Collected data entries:
»»
(** * MCP Context Bridge: the expiring bounded cache and the cached file store

    A shallow embedding of [src/smart-cache.ts], [src/utils.ts] and the
    cache-backed I/O methods of [src/context-manager.ts], followed by the
    properties of the specification proved (or refuted) over it.

    Conventions of the embedding.
    - A JavaScript [Map<string, V>] is an association list in insertion
      order with pairwise distinct keys: [Map.prototype.set] overwrites in
      place or appends, [delete] drops the binding, iteration follows the
      list.  Order matters because [evictLRU] keeps the first entry met
      with the least [lastAccessed].
    - A [number] holding a timestamp, a duration or a size bound is a [Z].
    - Every [Date.now()] executed by a method is an explicit argument of its
      embedding, one argument per call site reached.
    - [T | null] is [option T]; a rejected promise / thrown [Error] is the
      left injection of a sum. *)

From Stdlib Require Import List String Ascii ZArith Lia Bool.
Local Open Scope string_scope.
Import ListNotations.

(* ================================================================== *)
(** ** The host [Map] *)

Module JsMap.
Section Ops.
Context {V : Type}.

Definition t := list (string * V).

Definition empty : t := [].

Definition keys (m : t) : list string := map fst m.

Definition size (m : t) : Z := Z.of_nat (List.length m).

Fixpoint get (k : string) (m : t) : option V :=
  match m with
  | [] => None
  | (k', v) :: m' => if String.eqb k k' then Some v else get k m'
  end.

Definition has (k : string) (m : t) : bool :=
  match get k m with Some _ => true | None => false end.

(** [Map.prototype.set]: an existing key keeps its position. *)
Fixpoint set (k : string) (v : V) (m : t) : t :=
  match m with
  | [] => [(k, v)]
  | (k', v') :: m' =>
      if String.eqb k k' then (k, v) :: m' else (k', v') :: set k v m'
  end.

Fixpoint delete (k : string) (m : t) : t :=
  match m with
  | [] => []
  | (k', v') :: m' =>
      if String.eqb k k' then delete k m' else (k', v') :: delete k m'
  end.

(** The representation invariant of a [Map]: keys are unique. *)
Definition wf (m : t) : Prop := NoDup (keys m).
End Ops.
Arguments t : clear implicits.
End JsMap.

(* ================================================================== *)
(** ** [src/smart-cache.ts] *)

Module SmartCache.

Record CacheEntry (T : Type) : Type := mkEntry {
  value : T;
  expiry : Z;        (* timestamp when this entry expires *)
  lastAccessed : Z   (* timestamp for LRU tracking *)
}.
Arguments mkEntry {T} value expiry lastAccessed.
Arguments value {T} c.
Arguments expiry {T} c.
Arguments lastAccessed {T} c.

(** A [RegExp] without the [g] or the [y] flag, as [invalidatePattern]
    sees it: only [pattern.test(key)] is used, and for such a pattern
    [test] is a function of the key alone.  This is the pattern of every
    call site of the repository.  A [RegExp] object with flags is
    modelled in [StatefulPattern] below. *)
Record RegExp : Type := mkRegExp { test : string -> bool }.

Record t (T : Type) : Type := mk {
  cache : JsMap.t (CacheEntry T);
  maxSize : Z;
  ttl : Z            (* default TTL in milliseconds *)
}.
Arguments mk {T} cache maxSize ttl.
Arguments cache {T} t.
Arguments maxSize {T} t.
Arguments ttl {T} t.

Section Methods.
Context {T : Type}.

Definition with_cache (c : t T) (m : JsMap.t (CacheEntry T)) : t T :=
  {| cache := m; maxSize := maxSize c; ttl := ttl c |}.

(** [constructor(maxSize = 1000, ttl = 5 * 60 * 1000)] *)
Definition new (maxSize : option Z) (ttl : option Z) : t T :=
  {| cache := JsMap.empty;
     maxSize := match maxSize with Some n => n | None => 1000 end;
     ttl := match ttl with Some d => d | None => 5 * 60 * 1000 end |}%Z.
(** * RTTIHook: PE parser, RTTI scanner and VFT hook chains

    A shallow embedding of the three headers of the repository
    (PE.h, RTTIScanner.h, VFTHook.h with HookTemplates.h) and of the
    properties stated about them.

    Process memory is a byte-addressed map; pointers and [uintptr_t] values
    are integers in [0, 2^64) with their wrap-around written out; [int] and
    [short] loads are sign-extended as on x86-64 with the Microsoft ABI. *)

From Stdlib Require Import ZArith Lia List String Ascii Bool.
From stdpp Require Import base option gmap strings list.

Open Scope Z_scope.

(** ** Byte-addressed memory *)

Module Mem.

(** The byte held at every address; only the low eight bits of an entry
    are ever observed. *)
Definition memory := Z -> Z.

(** [n] consecutive bytes starting at [a]. *)
Fixpoint read (m : memory) (a : Z) (n : nat) : list Z :=
  match n with
  | O => []
  | S k => m a mod 256 :: read m (a + 1) k
  end.

(** [memcpy] of a byte list to address [a]. *)
Definition write (m : memory) (a : Z) (l : list Z) : memory :=
  fun x =>
    if (a <=? x) && (x <? a + Z.of_nat (length l))
    then nth (Z.to_nat (x - a)) l 0
    else m x.

(** Little-endian encoding of the low [n] bytes of [v], and decoding. *)
Fixpoint encode (n : nat) (v : Z) : list Z :=
  match n with
  | O => []
  | S k => v mod 256 :: encode k (v / 256)
  end.

Fixpoint decode (l : list Z) : Z :=
  match l with
  | [] => 0
  | b :: r => b mod 256 + 256 * decode r
  end.

(** Two's complement reading of a [w]-bit pattern. *)
Definition signed (w : Z) (x : Z) : Z :=
  if x <? 2 ^ (w - 1) then x else x - 2 ^ w.

Definition wrap64 (x : Z) : Z := x mod 2 ^ 64.

Definition load16 (m : memory) (a : Z) : Z := decode (read m a 2).
Definition load32 (m : memory) (a : Z) : Z := decode (read m a 4).
Definition load64 (m : memory) (a : Z) : Z := decode (read m a 8).
(** [*reinterpret_cast<short*>(a)] and [*reinterpret_cast<int*>(a)]. *)
Definition load16s (m : memory) (a : Z) : Z := signed 16 (load16 m a).
Definition load32s (m : memory) (a : Z) : Z := signed 32 (load32 m a).

(** A pointer-sized store. *)
Definition store64 (m : memory) (a v : Z) : memory := write m a (encode 8 v).

(** A NUL-terminated string starting at [a]; [None] when no NUL byte is
    met within [fuel] bytes. *)
Fixpoint c_str (fuel : nat) (m : memory) (a : Z) : option string :=
  match fuel with
  | O => None
  | S k =>
      let b := m a mod 256 in
      if b =? 0 then Some EmptyString
      else match c_str k m (a + 1) with
           | Some s => Some (String (ascii_of_N (Z.to_N b)) s)
           | None => None
           end
  end.

End Mem.

(** ** PE.h: image-base offsets, sections and the header parser *)

Module PEParser.
Import Mem.

(** [ProcessInfo] with the two [MODULEINFO] fields that describe the
    mapped module. *)
Record ProcessInfo := { lpBaseOfDll : Z; SizeOfImage : Z }.

(** [static_cast<int>] of a 64-bit unsigned value. *)
Definition to_int (x : Z) : Z := signed 32 (x mod 2 ^ 32).

(** [ibo32::ibo32(address, base)]: the value kept in [val]. *)
Definition ibo32 (address base : Z) : Z := to_int (wrap64 (address - base)).

(** [ibo32::as(base)]: [base + val] as a pointer. *)
Definition as_ (val base : Z) : Z := wrap64 (base + val).

(** [struct Section]; [start] and [end_] are [ibo32] values. *)
Record PESection := { name : string; size : Z; start : Z; end_ : Z }.

(** [SectionMap::sectionMap]: section name to the sections of that name. *)
Abbreviation SectionMap := (gmap string (list PESection)).

Definition getSectionsWithName (nm : string) (sm : SectionMap) : option (list PESection) :=
  sm !! nm.

(** [SectionMap::addSection]; the argument is a pointer, [None] is null. *)
Definition addSection (section : option PESection) (sm : SectionMap) : bool * SectionMap :=
  match section with
  | None => (false, sm)
  | Some s =>
      match sm !! name s with
      | Some l => (true, <[name s := l ++ [s]]> sm)
      | None => (true, <[name s := [s]]> sm)
      end
  end.

(** The two static members of the parser. *)
Record state := { pInfo : option ProcessInfo; sectionMap : option SectionMap }.

(** [setProcessInfo]; [os] is what [GetModuleInformation] reports for the
    current process ([None] when the call fails).  [arg] is the
    [ProcessInfo] behind the pointer passed, which the parser takes
    ownership of: it stands for an object that the parser does not own
    yet.  A pointer that [PEParser::pInfo] owns already would be freed by
    [reset] before it is read; values have no identity, and that call is
    not described here. *)
Definition setProcessInfo (os arg : option ProcessInfo) (st : state) : state :=
  {| pInfo := match arg with Some i => Some i | None => os end;
     sectionMap := None |}.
««
**THE PROBLEM:** Every line above that holds the string "encode" should be copied into the answer.

**TASK RESULT:**
Fixpoint encode (n : nat) (v : Z) : list Z :=
  | S k => v mod 256 :: encode k (v / 256)
Definition store64 (m : memory) (a v : Z) : memory := write m a (encode 8 v).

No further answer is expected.